§ Exercise instructions
Look below for the line containing "metadata) :: rest =>" and the line containing "match btree_insert selector"; repeat exactly those two lines and all lines between them, and nothing else.

(Excerpts from a dataset)

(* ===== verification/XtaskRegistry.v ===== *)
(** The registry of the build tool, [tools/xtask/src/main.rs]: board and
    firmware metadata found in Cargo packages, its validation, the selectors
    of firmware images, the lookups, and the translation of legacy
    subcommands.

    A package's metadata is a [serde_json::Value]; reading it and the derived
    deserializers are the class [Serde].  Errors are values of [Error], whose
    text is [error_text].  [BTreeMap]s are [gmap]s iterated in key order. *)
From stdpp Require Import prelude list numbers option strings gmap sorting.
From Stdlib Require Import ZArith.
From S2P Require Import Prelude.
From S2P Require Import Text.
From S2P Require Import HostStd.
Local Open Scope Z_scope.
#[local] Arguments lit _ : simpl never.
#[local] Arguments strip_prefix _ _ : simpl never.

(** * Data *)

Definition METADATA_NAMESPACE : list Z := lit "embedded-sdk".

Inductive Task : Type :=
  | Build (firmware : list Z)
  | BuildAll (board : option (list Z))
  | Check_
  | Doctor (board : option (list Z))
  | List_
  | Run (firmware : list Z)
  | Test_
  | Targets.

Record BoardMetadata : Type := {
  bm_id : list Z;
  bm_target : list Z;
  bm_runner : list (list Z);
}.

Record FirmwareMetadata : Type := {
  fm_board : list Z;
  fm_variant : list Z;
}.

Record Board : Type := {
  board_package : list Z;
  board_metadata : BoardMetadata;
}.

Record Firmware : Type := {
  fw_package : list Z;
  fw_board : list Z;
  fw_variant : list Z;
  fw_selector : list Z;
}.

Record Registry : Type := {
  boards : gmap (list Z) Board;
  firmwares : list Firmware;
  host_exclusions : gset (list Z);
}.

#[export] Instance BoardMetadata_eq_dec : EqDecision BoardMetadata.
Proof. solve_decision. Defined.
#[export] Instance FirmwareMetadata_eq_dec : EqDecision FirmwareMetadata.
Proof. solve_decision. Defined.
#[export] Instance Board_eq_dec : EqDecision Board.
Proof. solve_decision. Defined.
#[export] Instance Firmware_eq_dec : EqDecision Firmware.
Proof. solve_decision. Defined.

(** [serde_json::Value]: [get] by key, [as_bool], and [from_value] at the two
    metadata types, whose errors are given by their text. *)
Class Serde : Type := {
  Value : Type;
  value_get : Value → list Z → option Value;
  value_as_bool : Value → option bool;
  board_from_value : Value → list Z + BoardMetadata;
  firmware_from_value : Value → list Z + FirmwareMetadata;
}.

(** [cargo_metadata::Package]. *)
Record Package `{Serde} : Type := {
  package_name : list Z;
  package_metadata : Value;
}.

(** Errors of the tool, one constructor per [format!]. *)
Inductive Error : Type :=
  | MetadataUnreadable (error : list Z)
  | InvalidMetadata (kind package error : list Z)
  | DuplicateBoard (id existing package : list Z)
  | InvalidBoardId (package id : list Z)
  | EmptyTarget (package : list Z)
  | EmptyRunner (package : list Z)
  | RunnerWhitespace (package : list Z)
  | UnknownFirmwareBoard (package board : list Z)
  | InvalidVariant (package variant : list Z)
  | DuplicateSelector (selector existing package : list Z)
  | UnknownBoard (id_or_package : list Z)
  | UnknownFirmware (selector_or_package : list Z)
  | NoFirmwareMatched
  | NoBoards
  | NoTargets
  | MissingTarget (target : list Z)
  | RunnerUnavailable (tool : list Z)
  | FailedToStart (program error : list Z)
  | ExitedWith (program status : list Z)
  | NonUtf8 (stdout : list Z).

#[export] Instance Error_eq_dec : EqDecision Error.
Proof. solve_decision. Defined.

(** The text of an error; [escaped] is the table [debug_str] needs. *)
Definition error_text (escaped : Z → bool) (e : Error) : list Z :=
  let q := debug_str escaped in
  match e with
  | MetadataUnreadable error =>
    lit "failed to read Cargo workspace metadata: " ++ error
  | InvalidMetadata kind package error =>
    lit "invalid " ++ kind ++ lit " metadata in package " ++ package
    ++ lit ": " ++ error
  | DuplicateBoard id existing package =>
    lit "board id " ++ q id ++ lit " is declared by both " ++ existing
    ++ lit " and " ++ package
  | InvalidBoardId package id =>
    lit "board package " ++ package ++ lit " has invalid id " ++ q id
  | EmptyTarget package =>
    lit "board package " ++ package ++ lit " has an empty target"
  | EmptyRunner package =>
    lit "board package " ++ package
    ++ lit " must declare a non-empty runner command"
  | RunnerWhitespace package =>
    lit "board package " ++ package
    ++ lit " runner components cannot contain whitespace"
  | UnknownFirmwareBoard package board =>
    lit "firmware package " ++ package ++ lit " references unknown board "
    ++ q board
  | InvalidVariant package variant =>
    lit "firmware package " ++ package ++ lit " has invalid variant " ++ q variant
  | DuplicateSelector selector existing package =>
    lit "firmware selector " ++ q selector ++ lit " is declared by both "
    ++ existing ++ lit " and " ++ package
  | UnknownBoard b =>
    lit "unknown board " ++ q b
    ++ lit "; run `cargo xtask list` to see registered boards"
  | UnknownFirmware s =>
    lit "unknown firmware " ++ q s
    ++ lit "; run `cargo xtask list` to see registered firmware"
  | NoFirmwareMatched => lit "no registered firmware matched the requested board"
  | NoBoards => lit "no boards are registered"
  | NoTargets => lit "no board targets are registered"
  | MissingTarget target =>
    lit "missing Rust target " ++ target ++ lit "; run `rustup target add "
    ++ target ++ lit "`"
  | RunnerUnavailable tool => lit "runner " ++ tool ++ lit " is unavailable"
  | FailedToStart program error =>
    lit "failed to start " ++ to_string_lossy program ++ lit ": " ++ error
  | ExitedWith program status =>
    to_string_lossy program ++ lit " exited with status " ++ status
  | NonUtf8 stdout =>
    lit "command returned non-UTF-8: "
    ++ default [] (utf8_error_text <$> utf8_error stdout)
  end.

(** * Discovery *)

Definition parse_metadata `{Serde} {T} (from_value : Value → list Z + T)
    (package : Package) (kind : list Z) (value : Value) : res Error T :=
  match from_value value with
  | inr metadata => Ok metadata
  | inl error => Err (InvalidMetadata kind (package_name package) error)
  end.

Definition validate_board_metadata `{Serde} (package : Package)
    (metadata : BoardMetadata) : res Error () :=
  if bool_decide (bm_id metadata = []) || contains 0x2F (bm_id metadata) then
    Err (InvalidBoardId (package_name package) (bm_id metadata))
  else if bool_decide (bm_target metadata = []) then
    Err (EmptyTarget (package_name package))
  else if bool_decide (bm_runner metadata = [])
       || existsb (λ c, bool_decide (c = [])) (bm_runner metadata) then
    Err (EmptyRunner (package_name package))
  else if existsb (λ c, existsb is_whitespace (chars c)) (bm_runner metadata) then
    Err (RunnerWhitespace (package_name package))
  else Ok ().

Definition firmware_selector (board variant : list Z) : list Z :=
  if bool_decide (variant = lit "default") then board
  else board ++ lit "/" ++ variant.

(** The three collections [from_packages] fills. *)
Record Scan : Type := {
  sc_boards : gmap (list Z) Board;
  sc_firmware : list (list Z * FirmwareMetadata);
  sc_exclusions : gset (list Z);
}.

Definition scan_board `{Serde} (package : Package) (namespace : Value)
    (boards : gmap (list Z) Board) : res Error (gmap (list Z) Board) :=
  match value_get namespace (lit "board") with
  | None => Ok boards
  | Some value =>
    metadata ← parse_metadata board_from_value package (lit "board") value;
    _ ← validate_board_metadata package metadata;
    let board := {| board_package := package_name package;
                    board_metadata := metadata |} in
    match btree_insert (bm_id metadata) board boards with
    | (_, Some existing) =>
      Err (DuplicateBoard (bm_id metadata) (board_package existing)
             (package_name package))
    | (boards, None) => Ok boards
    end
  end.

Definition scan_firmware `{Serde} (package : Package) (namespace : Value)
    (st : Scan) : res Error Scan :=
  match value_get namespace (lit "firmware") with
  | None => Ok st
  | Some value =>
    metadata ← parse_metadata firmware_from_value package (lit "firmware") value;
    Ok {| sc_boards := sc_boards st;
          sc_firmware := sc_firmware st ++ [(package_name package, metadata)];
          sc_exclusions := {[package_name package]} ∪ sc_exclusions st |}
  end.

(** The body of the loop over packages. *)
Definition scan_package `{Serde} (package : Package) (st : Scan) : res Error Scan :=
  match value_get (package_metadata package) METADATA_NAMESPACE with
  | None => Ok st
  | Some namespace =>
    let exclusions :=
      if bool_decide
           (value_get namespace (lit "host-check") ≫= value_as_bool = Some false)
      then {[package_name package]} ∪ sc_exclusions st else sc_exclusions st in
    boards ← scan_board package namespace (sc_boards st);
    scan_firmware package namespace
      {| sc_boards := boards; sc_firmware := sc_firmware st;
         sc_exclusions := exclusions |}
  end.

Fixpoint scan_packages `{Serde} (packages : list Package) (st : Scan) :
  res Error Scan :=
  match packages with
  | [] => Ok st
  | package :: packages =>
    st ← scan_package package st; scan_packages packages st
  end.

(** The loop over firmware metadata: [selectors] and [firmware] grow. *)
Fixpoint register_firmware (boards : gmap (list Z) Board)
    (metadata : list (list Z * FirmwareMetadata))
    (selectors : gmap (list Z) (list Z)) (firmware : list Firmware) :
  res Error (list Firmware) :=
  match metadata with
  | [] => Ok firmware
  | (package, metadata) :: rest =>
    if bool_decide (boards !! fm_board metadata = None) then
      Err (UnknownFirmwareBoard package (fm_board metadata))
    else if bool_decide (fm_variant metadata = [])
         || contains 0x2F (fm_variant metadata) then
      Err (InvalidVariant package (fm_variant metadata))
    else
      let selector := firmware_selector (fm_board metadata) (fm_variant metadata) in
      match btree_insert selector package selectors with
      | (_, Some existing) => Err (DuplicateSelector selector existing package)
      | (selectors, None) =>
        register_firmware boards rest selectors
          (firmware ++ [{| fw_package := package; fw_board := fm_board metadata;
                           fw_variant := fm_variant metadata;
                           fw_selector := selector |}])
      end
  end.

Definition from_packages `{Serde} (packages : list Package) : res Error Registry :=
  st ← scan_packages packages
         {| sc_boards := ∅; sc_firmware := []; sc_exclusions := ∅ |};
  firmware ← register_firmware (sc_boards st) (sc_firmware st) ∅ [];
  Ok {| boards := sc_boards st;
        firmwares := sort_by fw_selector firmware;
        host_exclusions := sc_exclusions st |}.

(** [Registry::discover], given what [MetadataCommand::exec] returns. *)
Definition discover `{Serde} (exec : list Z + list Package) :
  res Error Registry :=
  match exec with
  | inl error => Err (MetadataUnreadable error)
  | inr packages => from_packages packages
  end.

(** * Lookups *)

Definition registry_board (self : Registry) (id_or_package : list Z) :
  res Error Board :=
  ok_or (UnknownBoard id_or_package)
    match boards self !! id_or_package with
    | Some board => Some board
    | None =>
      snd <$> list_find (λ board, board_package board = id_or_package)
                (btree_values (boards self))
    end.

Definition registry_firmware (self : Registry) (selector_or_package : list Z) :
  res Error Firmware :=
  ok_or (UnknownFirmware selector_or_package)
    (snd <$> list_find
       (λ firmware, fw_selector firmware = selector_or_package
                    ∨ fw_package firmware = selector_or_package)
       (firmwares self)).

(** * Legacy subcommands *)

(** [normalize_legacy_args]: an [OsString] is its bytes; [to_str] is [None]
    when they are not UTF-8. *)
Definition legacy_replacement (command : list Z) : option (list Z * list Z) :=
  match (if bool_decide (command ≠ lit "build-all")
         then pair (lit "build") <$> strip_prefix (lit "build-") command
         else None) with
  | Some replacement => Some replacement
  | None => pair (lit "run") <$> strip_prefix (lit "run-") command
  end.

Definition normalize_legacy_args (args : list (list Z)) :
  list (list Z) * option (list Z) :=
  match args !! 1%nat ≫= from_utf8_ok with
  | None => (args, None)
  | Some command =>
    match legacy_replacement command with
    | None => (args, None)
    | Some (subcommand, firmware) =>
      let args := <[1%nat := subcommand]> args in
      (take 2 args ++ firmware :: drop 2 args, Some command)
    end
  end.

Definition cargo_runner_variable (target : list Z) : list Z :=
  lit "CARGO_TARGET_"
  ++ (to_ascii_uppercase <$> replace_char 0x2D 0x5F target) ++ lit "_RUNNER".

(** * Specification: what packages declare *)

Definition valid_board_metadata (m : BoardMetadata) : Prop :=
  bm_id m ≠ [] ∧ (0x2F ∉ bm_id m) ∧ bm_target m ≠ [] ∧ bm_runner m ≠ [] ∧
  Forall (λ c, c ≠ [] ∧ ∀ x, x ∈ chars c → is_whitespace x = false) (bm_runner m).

§ Response
  | (package, metadata) :: rest =>
    if bool_decide (boards !! fm_board metadata = None) then
      Err (UnknownFirmwareBoard package (fm_board metadata))
    else if bool_decide (fm_variant metadata = [])
         || contains 0x2F (fm_variant metadata) then
      Err (InvalidVariant package (fm_variant metadata))
    else
      let selector := firmware_selector (fm_board metadata) (fm_variant metadata) in
      match btree_insert selector package selectors with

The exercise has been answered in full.